Segment Open

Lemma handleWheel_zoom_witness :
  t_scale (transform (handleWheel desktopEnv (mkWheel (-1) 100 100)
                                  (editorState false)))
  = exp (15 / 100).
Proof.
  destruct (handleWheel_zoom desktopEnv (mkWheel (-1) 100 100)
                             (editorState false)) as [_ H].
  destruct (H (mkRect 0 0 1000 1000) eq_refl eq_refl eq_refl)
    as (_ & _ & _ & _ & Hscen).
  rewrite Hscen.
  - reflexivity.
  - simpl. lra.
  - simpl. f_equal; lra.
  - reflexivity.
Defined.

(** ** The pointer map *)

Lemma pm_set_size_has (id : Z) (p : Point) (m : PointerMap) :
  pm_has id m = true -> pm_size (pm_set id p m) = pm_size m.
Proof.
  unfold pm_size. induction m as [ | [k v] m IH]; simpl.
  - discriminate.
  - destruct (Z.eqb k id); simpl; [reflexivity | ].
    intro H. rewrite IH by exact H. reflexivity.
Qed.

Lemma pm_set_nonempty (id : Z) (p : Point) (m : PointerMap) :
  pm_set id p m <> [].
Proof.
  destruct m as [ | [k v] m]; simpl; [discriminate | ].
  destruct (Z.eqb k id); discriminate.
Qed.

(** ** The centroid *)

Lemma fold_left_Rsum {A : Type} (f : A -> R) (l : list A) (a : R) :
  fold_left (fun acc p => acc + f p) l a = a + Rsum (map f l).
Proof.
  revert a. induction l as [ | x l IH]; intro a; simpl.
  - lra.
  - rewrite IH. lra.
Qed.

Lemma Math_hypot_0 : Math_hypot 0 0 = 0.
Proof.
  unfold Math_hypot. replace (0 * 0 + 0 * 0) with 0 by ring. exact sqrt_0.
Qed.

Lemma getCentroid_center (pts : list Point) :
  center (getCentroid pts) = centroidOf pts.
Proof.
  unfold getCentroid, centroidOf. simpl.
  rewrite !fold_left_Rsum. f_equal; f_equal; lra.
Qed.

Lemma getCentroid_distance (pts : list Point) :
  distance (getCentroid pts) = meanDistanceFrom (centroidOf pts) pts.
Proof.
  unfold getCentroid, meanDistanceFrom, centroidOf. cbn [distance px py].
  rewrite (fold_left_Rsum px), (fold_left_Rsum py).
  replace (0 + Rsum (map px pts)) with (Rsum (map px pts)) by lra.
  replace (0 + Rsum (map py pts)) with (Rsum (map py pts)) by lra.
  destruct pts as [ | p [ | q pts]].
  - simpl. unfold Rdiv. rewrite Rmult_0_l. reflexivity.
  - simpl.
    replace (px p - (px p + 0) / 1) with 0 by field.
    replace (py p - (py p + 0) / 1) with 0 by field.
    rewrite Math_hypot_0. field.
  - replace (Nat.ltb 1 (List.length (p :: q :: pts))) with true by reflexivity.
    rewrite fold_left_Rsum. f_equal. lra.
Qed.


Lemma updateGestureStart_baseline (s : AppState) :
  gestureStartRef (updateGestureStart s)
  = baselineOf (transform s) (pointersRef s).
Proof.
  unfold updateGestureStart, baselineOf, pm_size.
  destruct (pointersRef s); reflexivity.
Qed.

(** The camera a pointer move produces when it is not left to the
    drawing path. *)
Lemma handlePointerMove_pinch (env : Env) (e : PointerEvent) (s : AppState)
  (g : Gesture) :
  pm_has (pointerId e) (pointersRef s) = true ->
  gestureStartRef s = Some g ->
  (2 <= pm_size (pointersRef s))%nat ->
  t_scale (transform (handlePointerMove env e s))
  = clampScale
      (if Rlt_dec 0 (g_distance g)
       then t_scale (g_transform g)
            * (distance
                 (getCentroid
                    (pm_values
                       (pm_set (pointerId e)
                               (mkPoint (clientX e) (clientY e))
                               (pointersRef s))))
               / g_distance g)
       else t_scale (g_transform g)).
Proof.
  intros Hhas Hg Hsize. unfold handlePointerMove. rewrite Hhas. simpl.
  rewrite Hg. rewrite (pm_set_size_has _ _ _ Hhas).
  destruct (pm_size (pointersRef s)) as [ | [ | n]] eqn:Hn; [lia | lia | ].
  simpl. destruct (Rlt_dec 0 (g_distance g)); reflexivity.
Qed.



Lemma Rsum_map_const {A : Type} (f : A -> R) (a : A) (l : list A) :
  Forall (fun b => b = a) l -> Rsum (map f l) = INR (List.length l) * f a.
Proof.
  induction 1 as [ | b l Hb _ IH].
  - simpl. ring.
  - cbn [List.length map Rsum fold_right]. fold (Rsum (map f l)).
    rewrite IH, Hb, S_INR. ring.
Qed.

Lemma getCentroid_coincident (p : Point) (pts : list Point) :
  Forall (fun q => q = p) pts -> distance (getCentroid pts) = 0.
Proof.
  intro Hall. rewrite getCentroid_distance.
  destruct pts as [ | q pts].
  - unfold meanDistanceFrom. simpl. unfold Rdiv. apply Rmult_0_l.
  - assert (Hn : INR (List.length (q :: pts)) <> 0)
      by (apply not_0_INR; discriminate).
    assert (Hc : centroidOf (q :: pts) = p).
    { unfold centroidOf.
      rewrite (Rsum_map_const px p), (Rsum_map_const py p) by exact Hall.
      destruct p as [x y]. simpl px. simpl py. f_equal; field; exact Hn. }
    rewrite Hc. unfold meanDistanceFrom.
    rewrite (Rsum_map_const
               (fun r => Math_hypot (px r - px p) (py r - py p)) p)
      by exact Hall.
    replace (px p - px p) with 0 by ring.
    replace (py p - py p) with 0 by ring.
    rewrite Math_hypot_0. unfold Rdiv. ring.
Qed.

Segment Closed

The expected output is a verbatim retyping of each line from the one with "assert (Hc : centroidOf (q :: pts) = p)." to the end of the listing above, with both end lines kept and nothing added.

    assert (Hc : centroidOf (q :: pts) = p).
    { unfold centroidOf.
      rewrite (Rsum_map_const px p), (Rsum_map_const py p) by exact Hall.
      destruct p as [x y]. simpl px. simpl py. f_equal; field; exact Hn. }
    rewrite Hc. unfold meanDistanceFrom.
    rewrite (Rsum_map_const
               (fun r => Math_hypot (px r - px p) (py r - py p)) p)
      by exact Hall.
    replace (px p - px p) with 0 by ring.
    replace (py p - py p) with 0 by ring.
    rewrite Math_hypot_0. unfold Rdiv. ring.
Qed.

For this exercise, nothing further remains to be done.